(** The spec's reading of the missing-items text: the reply with the prefix
    ["PPE_MISSING:"] stripped, then trimmed. *)
Definition spec_prefix_stripped (reply : string) : string :=
  Py.strip
    (if Py.startswith "PPE_MISSING:" reply
     then String.substring 12 (String.length reply - 12) reply
     else reply).

(** The invariant of the spec on one record: the missing-items text is empty
    unless the status is ABSENT. *)
Definition missing_only_when_absent (r : AttendanceRecord) : bool :=
  bool_decide (ppe_missing_items r = "")
  || bool_decide (attendance_status r = Some "ABSENT").

(** The rows [get_stats] fetches for a date. *)
Definition logs_of (d : string) (w : World) : list AttendanceRecord :=
  order_by_created_at (filter (fun r => date r = Some d) (attendance w)).

(** The last row of a worker among fetched rows. *)
Definition latest_row (logs : list AttendanceRecord) (wid : option string)
    : option AttendanceRecord :=
  last (filter (fun r => worker_id r = wid) logs).

(** The number of distinct workers of [logs] whose last row has status [v]. *)
Definition workers_with_latest (v : string) (logs : list AttendanceRecord) : Z :=
  Z.of_nat (length
    (filter (fun wid => attendance_status <$> latest_row logs wid = Some (Some v))
       (remove_dups (worker_id <$> logs)))).

Definition older_or_same (a b : AttendanceRecord) : Prop :=
  (created_at a <= created_at b)%nat.

(** A day on which worker 1001 was recorded PRESENT and then ABSENT, and
    worker 1002 was recorded LATE by the admin. *)
Definition world_present_then_absent : World :=
  mkWorld [mkWorker "1001" "Ann"; mkWorker "1002" "Bob"]
    [mkAttendance (Some "1001") (Some "PRESENT") "PASSED" "" None (Some "2026-01-01") 0;
     mkAttendance (Some "1002") (Some "LATE") "ADMIN_OVERRIDE" "Marked LATE by Admin" None
       (Some "2026-01-01") 1;
     mkAttendance (Some "1001") (Some "ABSENT") "FAILED" "[VEST]" None
       (Some "2026-01-01") 2]
    [] 3.

(** The world's clock is ahead of every stamp. *)
Definition clock_ahead (w : World) : Prop :=
  Forall (fun r => (created_at r < clock w)%nat) (attendance w).

(** The spec's reading of the payload: everything after the first comma. *)
Fixpoint after_first_comma (s : string) : option string :=
  match s with
  | EmptyString => None
  | String c r => if Ascii.eqb c "," then Some r else after_first_comma r
  end.

(** Well-formed base64 text: characters of the alphabet, then at most two
    pad characters, four characters per quad. *)
Fixpoint base64_shape (s : string) : bool :=
  match s with
  | EmptyString => true
  | String c r =>
      if Ascii.eqb c "="
      then match r with
           | EmptyString => true
           | String c' EmptyString => Ascii.eqb c' "="
           | _ => false
           end
      else bool_decide (is_Some (Base64.table_a2b c)) && base64_shape r
  end.

Definition valid_base64 (s : string) : bool :=
  (String.length s mod 4 =? 0)%nat && base64_shape s.

Definition comma : string := ",".

(** A text made of characters of the base64 alphabet only. *)
Fixpoint alphabet_only (s : string) : bool :=
  match s with
  | EmptyString => true
  | String c r =>
      negb (Ascii.eqb c "=") && bool_decide (is_Some (Base64.table_a2b c))
      && alphabet_only r
  end.

(** The id [add_worker] assigns in a world. *)
Definition next_worker_id (w : World) : Z :=
  match parsed_ids (w_worker_id <$> workers w) with
  | [] => 1001
  | ids => max_list ids + 1
  end.

(** [add_worker] called once for each name, in order. *)
Fixpoint register_all (env : Env) (names : list string) (w : World)
    : list Response * World :=
  match names with
  | [] => ([], w)
  | name :: rest =>
      let '(r, w1) := add_worker env {[ "name" := Some name ]} w in
      let '(rs, w2) := register_all env rest w1 in
      (r :: rs, w2)
  end.

Definition registered (id : Z) : Response :=
  mkResponse [("status", JStr "ok"); ("worker_id", JStr (Py.decimal id))] 200.

(** The [n] integers from [k] on. *)
Fixpoint ids_from (k : Z) (n : nat) : list Z :=
  match n with
  | O => []
  | S n' => k :: ids_from (k + 1) n'
  end.

(** The registry of the spec's example: ids 1001, "abc" and 1005. *)
Definition world_three_workers : World :=
  mkWorld [mkWorker "1001" "Ann"; mkWorker "abc" "Bob"; mkWorker "1005" "Cy"] [] [] 0.

Definition name_request (name : string) : Request := {[ "name" := Some name ]}.

(** Both deletions of [delete_worker] succeed. *)
Definition deletes_succeed : DeleteFaults := mkDeleteFaults None None.

(** The deletion from [attendance] succeeds, the one from [workers] raises. *)
Definition workers_delete_down : DeleteFaults :=
  mkDeleteFaults None (Some "timeout").

(** An environment in which only the removal from the bucket raises. *)
Definition env_remove_down : Env :=
  mkEnv "u1" "2026-01-01" (fun _ => GeminiText (Some "PPE_OK"))
    None (Some "storage unavailable") None None None None.

(** A text that is empty or starts with a character that is no blank. *)
Definition starts_clean (s : string) : bool :=
  match s with
  | EmptyString => true
  | String c _ => negb (Py.isspace c)
  end.

(** An environment in which only the queries on [workers] raise. *)
Definition env_lookup_down : Env :=
  mkEnv "u1" "2026-01-01" (fun _ => GeminiText (Some "PPE_OK"))
    None None None None (Some "read timeout") None.
(** A handler keeps the socket id, and a connection that has joined a room
    is still in some room afterwards. *)
Lemma conn_after (e : Env) (s : Server) (c : Conn) (ev : ClientEvent) :
  sid (handle e s c ev).1.2 = sid c
  /\ (forall r, joined c r -> exists r', joined (handle e s c ev).1.2 r').
Proof.
  destruct ev as [code|q|q|data|data|q|]; simpl.
  - unfold join_room. destruct code as [r'|]; simpl; [|by eauto].
    destruct (bool_decide (r' = "")) eqn:Hr'; simpl; [by eauto|].
    apply bool_decide_eq_false in Hr'.
    assert (joined (mkConn (sid c) (Some r')) r') by by split.
    destruct (getRoom e s r'); simpl; eauto.
  - destruct (request_token e s c q); simpl; eauto.
  - destruct (release_token s c q); simpl; eauto.
  - destruct (move_piece e s c data); simpl; eauto.
  - destruct (add_piece e s c data); simpl; eauto.
  - destruct (remove_piece e s c q); simpl; eauto.
  - destruct (disconnect s c); simpl; eauto.
Qed.
(** Running the loader again on the same disk returns the same error and
    leaves the Permanent Store as the first run left it. *)
Theorem reload_changes_nothing `{Engine E} `{JSONCodec} (ng : NGCache E)
    (cfg : PersistConfig) (d : Disk) :
  persistConfig ng = Some cfg →
  persistData (loadFromPersist (loadFromPersist ng d).1 d).1
  = persistData (loadFromPersist ng d).1
  ∧ (loadFromPersist (loadFromPersist ng d).1 d).2 = (loadFromPersist ng d).2.
Proof.
  intros Hcfg. rewrite (loadFromPersist_parse ng cfg d Hcfg). cbn [fst snd].
  rewrite (loadFromPersist_parse _ cfg d)
    by (now rewrite persistConfig_loadDocument).
  cbn [fst snd]. split; [|reflexivity].
  rewrite !persistData_loadDocument. apply insertEntries_twice.
Qed.

Lemma reload_changes_nothing_witness :
  persistData
    (loadFromPersist
       (loadFromPersist start_k.1 (disk_with "./test.cat" file_truncated)).1
       (disk_with "./test.cat" file_truncated)).1
  = persistData
      (loadFromPersist start_k.1 (disk_with "./test.cat" file_truncated)).1
  ∧ (loadFromPersist
       (loadFromPersist start_k.1 (disk_with "./test.cat" file_truncated)).1
       (disk_with "./test.cat" file_truncated)).2
    = (loadFromPersist start_k.1 (disk_with "./test.cat" file_truncated)).2.
Proof.
  apply (reload_changes_nothing start_k.1 cfg_binary).
  vm_compute. reflexivity.
Defined.

(** ** Binary files, byte by byte *)

Section BinaryFacts.

Lemma parseEntries_layout entries : ∀ n rest,
  Forall fits32 entries →
  parseEntries (length entries + n)
    (concat (map layout_record entries) ++ rest)
  = (entries ++ (parseEntries n rest).1, (parseEntries n rest).2).
Proof.
  induction entries as [|entry more IH]; intros n rest Hfit.
  - cbn [length Nat.add map concat app]. now destruct (parseEntries n rest).
  - inversion Hfit as [|? ? [Hk Hv] Hmore]; subst.
    cbn [map concat length Nat.add parseEntries]. unfold layout_record at 1.
    rewrite <- !app_assoc, binary_Read_uint32_le.
    rewrite uint32_small by (split; [apply len_nonneg | assumption]).
    rewrite io_ReadFull_app, binary_Read_uint32_le.
    rewrite uint32_small by (split; [apply len_nonneg | assumption]).
    rewrite io_ReadFull_app, IH by assumption.
    destruct (parseEntries n rest) as [tail err]. cbn [fst snd app].
    rewrite string_of_list_ascii_of_string. now destruct entry.
Qed.

Lemma parseBinary_header timestamp count rest :
  0 ≤ count < 2 ^ 32 →
  parseBinary (layout_header timestamp count ++ rest)
  = parseEntries (Z.to_nat count) rest.
Proof.
  intros Hcount. unfold parseBinary, layout_header. rewrite <- !app_assoc.
  rewrite binary_Read_uint32_le. change (uint32 1313293121 =? BinaryMagic) with true.
  cbn [negb]. rewrite binary_Read_uint32_le.
  change (uint32 1 =? BinaryVersion) with true. cbn [negb].
  rewrite binary_Read_int64_le, binary_Read_uint32_le.
  now rewrite uint32_small.
Qed.

Lemma layout_binary_header timestamp entries :
  layout_binary timestamp entries
  = layout_header timestamp (len entries) ++ concat (map layout_record entries).
Proof. unfold layout_binary, layout_header. now rewrite <- !app_assoc. Qed.

End BinaryFacts.

(** [loadFromBinary] reads back every list of records in the layout of the
    format, in the order of the file and repeated keys included, when the
    count and the lengths fit their fields; it stops after the announced
    number of records and never looks at the bytes that follow them. *)
Theorem loadFromBinary_ignores_trailing_bytes `{Engine E} (ng : NGCache E)
    (filePath : string) (d : Disk) (timestamp : Z)
    (entries : list PersistEntry) (trailing : list ascii) :
  len entries < 2 ^ 32 →
  Forall fits32 entries →
  files d !! filePath = Some (layout_binary timestamp entries ++ trailing) →
  loadFromBinary ng filePath d = (loadDocument ng entries, None)
  ∧ persistData (loadFromBinary ng filePath d).1
    = insertEntries entries (persistData ng).
Proof.
  intros Hcount Hfit Hfile.
  assert (loadFromBinary ng filePath d = (loadDocument ng entries, None)) as ->.
  { unfold loadFromBinary. rewrite Hfile, readBinary_parse.
    rewrite layout_binary_header, <- app_assoc.
    rewrite parseBinary_header by (split; [apply len_nonneg | assumption]).
    unfold len. rewrite Nat2Z.id, <- (Nat.add_0_r (length entries)).
    rewrite parseEntries_layout by assumption.
    cbn [parseEntries fst snd]. now rewrite app_nil_r. }
  split; [reflexivity | apply persistData_loadDocument].
Qed.

(** The record ["a" ↦ "x"] twice, followed by three bytes. *)
Lemma loadFromBinary_ignores_trailing_bytes_witness :
  loadFromBinary (fresh (Some cfg_binary)) "./test.cat"
    (disk_with "./test.cat"
       (layout_binary 1 (Entries doc_ax ++ Entries doc_ax) ++ of_codes [1; 2; 3]%N))
  = (loadDocument (fresh (Some cfg_binary)) (Entries doc_ax ++ Entries doc_ax),
     None)
  ∧ persistData
      (loadFromBinary (fresh (Some cfg_binary)) "./test.cat"
         (disk_with "./test.cat"
            (layout_binary 1 (Entries doc_ax ++ Entries doc_ax)
             ++ of_codes [1; 2; 3]%N))).1
    = insertEntries (Entries doc_ax ++ Entries doc_ax)
        (persistData (fresh (Some cfg_binary))).
Proof.
  apply (loadFromBinary_ignores_trailing_bytes (fresh (Some cfg_binary))
           "./test.cat" _ 1 (Entries doc_ax ++ Entries doc_ax)
           (of_codes [1; 2; 3]%N)).
  - vm_compute. reflexivity.
  - repeat constructor.
  - vm_compute. reflexivity.
Defined.

Lemma io_ReadFull_short n r : len r < n → io_ReadFull n r = None.
Proof.
  intros Hlt. unfold io_ReadFull.
  destruct (Z.leb_spec n (len r)); [lia | reflexivity].
Qed.

Lemma binary_Read_uint32_short r : len r < 4 → binary_Read_uint32 r = None.
Proof. intros Hlt. unfold binary_Read_uint32. now rewrite io_ReadFull_short. Qed.

Lemma binary_Read_int64_short r : len r < 8 → binary_Read_int64 r = None.
Proof. intros Hlt. unfold binary_Read_int64. now rewrite io_ReadFull_short. Qed.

+ + + + + + +

Problem requirements: Quote exactly the lines running from the start of the listing above through the line where "else reply)." is found, and output no other lines.

Answer space:
(** The spec's reading of the missing-items text: the reply with the prefix
    ["PPE_MISSING:"] stripped, then trimmed. *)
Definition spec_prefix_stripped (reply : string) : string :=
  Py.strip
    (if Py.startswith "PPE_MISSING:" reply
     then String.substring 12 (String.length reply - 12) reply
     else reply).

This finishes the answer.